╭──

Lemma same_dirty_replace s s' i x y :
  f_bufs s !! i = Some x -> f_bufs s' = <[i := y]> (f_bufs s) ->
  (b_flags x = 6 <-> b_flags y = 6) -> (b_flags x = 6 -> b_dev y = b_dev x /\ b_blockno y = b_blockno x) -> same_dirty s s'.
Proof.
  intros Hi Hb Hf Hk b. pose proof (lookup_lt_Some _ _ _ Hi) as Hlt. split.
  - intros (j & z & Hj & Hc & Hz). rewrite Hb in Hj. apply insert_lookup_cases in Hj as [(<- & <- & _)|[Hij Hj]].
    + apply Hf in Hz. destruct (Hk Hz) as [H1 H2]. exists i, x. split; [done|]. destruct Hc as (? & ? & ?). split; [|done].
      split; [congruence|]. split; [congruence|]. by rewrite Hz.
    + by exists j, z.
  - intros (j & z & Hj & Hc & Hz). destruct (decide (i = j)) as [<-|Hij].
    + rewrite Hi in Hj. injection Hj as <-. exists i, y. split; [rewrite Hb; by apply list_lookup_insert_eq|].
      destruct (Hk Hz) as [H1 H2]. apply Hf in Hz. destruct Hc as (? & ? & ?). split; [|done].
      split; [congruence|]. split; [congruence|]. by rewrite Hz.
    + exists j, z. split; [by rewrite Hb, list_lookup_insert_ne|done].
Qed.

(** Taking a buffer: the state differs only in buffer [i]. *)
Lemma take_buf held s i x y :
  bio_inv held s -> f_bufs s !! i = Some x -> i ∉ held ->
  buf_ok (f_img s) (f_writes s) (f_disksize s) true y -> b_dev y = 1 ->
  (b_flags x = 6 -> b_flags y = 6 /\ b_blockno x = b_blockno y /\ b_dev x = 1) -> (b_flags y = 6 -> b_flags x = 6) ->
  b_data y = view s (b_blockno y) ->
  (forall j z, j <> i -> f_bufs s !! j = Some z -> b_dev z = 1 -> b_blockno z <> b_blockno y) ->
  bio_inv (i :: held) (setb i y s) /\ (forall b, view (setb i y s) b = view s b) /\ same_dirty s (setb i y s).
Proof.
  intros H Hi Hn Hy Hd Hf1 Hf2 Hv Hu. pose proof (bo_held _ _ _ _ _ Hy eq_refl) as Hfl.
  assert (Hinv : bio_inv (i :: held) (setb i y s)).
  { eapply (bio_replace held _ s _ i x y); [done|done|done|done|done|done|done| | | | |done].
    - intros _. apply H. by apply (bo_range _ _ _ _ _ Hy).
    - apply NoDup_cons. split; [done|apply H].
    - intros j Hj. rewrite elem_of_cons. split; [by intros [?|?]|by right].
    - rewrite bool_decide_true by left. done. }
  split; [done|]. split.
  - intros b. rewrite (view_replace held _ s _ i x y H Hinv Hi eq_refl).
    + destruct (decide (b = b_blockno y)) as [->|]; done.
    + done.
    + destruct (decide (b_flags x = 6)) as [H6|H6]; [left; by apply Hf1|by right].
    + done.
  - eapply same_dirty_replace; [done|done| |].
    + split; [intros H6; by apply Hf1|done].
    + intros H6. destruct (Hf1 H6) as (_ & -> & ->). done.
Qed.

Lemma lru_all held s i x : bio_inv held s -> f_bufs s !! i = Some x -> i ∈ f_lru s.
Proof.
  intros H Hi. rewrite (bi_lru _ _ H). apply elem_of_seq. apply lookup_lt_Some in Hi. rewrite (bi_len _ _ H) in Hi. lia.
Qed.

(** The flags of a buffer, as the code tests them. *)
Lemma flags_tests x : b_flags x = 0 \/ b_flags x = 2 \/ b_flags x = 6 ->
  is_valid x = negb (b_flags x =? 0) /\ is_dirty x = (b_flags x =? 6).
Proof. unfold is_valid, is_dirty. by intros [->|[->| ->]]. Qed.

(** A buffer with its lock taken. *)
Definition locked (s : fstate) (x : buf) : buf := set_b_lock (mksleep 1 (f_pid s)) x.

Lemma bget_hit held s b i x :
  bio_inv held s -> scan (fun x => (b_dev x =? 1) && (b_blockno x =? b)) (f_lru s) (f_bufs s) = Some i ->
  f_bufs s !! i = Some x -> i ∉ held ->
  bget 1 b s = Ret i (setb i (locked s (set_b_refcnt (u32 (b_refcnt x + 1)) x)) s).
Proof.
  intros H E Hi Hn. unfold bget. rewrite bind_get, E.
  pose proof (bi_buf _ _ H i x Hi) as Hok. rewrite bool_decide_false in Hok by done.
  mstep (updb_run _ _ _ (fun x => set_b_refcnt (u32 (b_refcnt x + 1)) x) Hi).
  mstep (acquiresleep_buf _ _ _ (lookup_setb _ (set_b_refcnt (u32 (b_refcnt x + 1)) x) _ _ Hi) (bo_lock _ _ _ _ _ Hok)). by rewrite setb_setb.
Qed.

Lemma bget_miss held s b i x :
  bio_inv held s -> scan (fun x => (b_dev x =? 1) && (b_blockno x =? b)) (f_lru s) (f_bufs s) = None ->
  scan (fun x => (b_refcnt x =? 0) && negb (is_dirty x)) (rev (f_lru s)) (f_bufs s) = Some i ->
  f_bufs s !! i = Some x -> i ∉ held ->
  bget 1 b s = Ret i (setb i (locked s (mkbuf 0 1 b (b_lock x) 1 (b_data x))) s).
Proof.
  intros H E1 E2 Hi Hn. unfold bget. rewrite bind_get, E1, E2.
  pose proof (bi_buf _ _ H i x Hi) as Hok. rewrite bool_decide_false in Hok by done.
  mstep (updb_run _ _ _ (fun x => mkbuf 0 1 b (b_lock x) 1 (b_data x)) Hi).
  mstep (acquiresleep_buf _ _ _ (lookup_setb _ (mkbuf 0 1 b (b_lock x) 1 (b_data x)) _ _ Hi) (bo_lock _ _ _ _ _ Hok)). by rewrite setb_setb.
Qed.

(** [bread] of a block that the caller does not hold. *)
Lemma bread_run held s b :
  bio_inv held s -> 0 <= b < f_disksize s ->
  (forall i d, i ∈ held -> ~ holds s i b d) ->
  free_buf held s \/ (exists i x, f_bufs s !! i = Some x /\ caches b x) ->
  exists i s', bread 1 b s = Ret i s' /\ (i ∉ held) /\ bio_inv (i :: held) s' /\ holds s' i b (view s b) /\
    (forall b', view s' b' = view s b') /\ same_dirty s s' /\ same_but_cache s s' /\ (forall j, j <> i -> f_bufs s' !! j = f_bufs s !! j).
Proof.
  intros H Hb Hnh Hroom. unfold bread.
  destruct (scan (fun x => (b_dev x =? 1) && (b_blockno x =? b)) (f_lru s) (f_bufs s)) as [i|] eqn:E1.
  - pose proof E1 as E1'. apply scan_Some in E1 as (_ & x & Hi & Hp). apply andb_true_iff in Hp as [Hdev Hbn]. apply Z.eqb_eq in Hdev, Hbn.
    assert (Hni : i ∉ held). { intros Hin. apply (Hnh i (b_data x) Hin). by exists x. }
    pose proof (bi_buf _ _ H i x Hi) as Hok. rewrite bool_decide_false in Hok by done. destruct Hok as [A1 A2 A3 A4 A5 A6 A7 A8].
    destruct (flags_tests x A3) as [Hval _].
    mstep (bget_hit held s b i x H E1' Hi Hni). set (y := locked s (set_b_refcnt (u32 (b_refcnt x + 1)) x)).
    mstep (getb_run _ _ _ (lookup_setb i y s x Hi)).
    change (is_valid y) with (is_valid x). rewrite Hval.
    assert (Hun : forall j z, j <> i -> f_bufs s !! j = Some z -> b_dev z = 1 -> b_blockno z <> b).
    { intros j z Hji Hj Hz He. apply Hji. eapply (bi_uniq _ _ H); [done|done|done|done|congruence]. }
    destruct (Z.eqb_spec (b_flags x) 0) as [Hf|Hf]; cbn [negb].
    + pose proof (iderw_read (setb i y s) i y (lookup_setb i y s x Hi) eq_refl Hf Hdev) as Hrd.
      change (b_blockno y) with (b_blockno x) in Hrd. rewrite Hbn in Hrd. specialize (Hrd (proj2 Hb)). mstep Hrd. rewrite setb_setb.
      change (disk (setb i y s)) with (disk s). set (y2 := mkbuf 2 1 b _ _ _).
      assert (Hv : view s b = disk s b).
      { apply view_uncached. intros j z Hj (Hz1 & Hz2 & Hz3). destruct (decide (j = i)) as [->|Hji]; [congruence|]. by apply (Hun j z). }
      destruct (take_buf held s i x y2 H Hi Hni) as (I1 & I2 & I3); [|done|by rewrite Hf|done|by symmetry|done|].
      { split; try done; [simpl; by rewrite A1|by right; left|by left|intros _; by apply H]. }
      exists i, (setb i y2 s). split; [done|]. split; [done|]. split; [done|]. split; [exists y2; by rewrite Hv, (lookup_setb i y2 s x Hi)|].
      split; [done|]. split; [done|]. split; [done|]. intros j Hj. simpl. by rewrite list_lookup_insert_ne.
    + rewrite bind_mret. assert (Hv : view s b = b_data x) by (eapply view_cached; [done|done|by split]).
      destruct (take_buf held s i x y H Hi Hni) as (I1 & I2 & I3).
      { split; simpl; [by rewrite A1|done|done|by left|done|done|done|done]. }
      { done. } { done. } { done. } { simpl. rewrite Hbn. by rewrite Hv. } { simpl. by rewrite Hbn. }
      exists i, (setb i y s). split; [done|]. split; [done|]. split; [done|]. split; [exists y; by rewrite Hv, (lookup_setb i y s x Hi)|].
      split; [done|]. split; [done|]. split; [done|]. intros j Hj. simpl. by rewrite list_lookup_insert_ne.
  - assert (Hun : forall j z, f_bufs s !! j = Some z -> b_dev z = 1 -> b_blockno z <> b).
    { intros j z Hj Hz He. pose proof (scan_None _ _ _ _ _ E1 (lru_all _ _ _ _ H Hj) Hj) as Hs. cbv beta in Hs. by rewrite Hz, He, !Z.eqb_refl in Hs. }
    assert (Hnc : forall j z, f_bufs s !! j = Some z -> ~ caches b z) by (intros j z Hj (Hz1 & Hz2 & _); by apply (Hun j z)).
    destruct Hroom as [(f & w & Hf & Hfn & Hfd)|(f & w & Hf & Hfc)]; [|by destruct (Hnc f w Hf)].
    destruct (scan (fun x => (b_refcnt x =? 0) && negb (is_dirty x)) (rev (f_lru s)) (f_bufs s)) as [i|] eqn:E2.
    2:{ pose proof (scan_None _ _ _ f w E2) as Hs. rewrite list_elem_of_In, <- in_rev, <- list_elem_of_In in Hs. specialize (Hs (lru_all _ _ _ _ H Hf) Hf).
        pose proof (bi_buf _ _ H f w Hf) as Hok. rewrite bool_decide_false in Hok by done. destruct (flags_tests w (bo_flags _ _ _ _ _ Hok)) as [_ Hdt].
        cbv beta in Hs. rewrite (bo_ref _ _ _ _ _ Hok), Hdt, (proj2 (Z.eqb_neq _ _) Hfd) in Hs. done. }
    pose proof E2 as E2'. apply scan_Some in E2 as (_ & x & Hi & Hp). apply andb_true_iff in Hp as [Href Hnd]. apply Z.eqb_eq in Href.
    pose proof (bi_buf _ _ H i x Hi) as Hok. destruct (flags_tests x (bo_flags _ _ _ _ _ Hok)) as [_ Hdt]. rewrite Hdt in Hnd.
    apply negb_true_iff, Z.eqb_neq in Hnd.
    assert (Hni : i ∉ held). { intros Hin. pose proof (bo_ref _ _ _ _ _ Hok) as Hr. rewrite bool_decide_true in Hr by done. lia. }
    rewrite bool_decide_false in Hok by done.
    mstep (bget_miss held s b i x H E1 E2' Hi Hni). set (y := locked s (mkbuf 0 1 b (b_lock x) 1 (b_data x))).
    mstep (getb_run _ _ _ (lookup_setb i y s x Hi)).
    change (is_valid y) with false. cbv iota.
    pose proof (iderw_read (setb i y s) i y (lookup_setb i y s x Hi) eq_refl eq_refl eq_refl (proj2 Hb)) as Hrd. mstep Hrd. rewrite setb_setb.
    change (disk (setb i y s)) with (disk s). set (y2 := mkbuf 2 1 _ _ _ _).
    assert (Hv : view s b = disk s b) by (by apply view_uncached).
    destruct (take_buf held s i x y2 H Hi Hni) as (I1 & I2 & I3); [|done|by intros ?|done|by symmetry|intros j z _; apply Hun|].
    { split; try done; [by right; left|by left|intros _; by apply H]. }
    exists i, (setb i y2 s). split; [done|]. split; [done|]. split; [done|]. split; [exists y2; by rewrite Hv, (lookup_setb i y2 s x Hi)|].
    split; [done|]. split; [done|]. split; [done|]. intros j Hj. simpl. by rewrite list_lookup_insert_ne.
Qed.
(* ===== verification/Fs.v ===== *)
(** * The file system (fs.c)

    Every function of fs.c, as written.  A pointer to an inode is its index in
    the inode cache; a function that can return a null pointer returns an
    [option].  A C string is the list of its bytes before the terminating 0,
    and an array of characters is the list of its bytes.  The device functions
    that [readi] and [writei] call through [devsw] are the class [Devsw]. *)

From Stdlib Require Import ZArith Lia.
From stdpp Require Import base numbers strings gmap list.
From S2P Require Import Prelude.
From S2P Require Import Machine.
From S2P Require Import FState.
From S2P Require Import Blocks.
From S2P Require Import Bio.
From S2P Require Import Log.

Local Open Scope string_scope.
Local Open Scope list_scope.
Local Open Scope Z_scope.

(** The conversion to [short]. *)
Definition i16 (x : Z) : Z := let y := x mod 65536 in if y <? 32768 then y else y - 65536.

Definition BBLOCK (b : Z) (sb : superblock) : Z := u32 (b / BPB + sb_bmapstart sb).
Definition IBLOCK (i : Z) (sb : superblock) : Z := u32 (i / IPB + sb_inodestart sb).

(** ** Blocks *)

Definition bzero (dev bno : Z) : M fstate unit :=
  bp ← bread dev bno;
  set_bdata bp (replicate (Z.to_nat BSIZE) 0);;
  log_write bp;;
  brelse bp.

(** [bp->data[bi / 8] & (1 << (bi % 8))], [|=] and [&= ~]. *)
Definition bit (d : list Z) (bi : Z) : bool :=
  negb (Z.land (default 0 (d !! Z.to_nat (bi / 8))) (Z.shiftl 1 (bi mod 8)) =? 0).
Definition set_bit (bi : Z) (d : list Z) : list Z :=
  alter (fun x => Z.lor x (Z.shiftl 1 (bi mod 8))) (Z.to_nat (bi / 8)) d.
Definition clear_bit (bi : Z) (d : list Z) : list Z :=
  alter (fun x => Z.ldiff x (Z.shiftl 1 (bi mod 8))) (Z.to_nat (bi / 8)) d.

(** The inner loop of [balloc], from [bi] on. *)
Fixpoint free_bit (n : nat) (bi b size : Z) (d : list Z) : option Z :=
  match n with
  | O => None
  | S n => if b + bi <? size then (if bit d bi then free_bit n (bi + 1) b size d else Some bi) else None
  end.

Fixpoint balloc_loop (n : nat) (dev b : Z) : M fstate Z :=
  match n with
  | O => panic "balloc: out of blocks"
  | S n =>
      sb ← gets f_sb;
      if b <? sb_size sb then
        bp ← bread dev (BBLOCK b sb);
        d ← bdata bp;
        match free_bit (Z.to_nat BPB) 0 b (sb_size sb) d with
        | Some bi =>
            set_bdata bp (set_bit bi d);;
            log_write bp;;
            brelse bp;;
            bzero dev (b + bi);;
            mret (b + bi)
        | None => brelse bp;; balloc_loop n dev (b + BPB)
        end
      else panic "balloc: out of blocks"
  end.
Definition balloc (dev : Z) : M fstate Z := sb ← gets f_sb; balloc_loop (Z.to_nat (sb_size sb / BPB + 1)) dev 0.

╰──

• Problem to work on
Within the listing above, locate the line containing "mstep (bget_hit held" and the line containing "simpl. rewrite Hbn.". Reproduce those two lines and all lines between them exactly, with nothing added.

• Problem solution
    mstep (bget_hit held s b i x H E1' Hi Hni). set (y := locked s (set_b_refcnt (u32 (b_refcnt x + 1)) x)).
    mstep (getb_run _ _ _ (lookup_setb i y s x Hi)).
    change (is_valid y) with (is_valid x). rewrite Hval.
    assert (Hun : forall j z, j <> i -> f_bufs s !! j = Some z -> b_dev z = 1 -> b_blockno z <> b).
    { intros j z Hji Hj Hz He. apply Hji. eapply (bi_uniq _ _ H); [done|done|done|done|congruence]. }
    destruct (Z.eqb_spec (b_flags x) 0) as [Hf|Hf]; cbn [negb].
    + pose proof (iderw_read (setb i y s) i y (lookup_setb i y s x Hi) eq_refl Hf Hdev) as Hrd.
      change (b_blockno y) with (b_blockno x) in Hrd. rewrite Hbn in Hrd. specialize (Hrd (proj2 Hb)). mstep Hrd. rewrite setb_setb.
      change (disk (setb i y s)) with (disk s). set (y2 := mkbuf 2 1 b _ _ _).
      assert (Hv : view s b = disk s b).
      { apply view_uncached. intros j z Hj (Hz1 & Hz2 & Hz3). destruct (decide (j = i)) as [->|Hji]; [congruence|]. by apply (Hun j z). }
      destruct (take_buf held s i x y2 H Hi Hni) as (I1 & I2 & I3); [|done|by rewrite Hf|done|by symmetry|done|].
      { split; try done; [simpl; by rewrite A1|by right; left|by left|intros _; by apply H]. }
      exists i, (setb i y2 s). split; [done|]. split; [done|]. split; [done|]. split; [exists y2; by rewrite Hv, (lookup_setb i y2 s x Hi)|].
      split; [done|]. split; [done|]. split; [done|]. intros j Hj. simpl. by rewrite list_lookup_insert_ne.
    + rewrite bind_mret. assert (Hv : view s b = b_data x) by (eapply view_cached; [done|done|by split]).
      destruct (take_buf held s i x y H Hi Hni) as (I1 & I2 & I3).
      { split; simpl; [by rewrite A1|done|done|by left|done|done|done|done]. }
      { done. } { done. } { done. } { simpl. rewrite Hbn. by rewrite Hv. } { simpl. by rewrite Hbn. }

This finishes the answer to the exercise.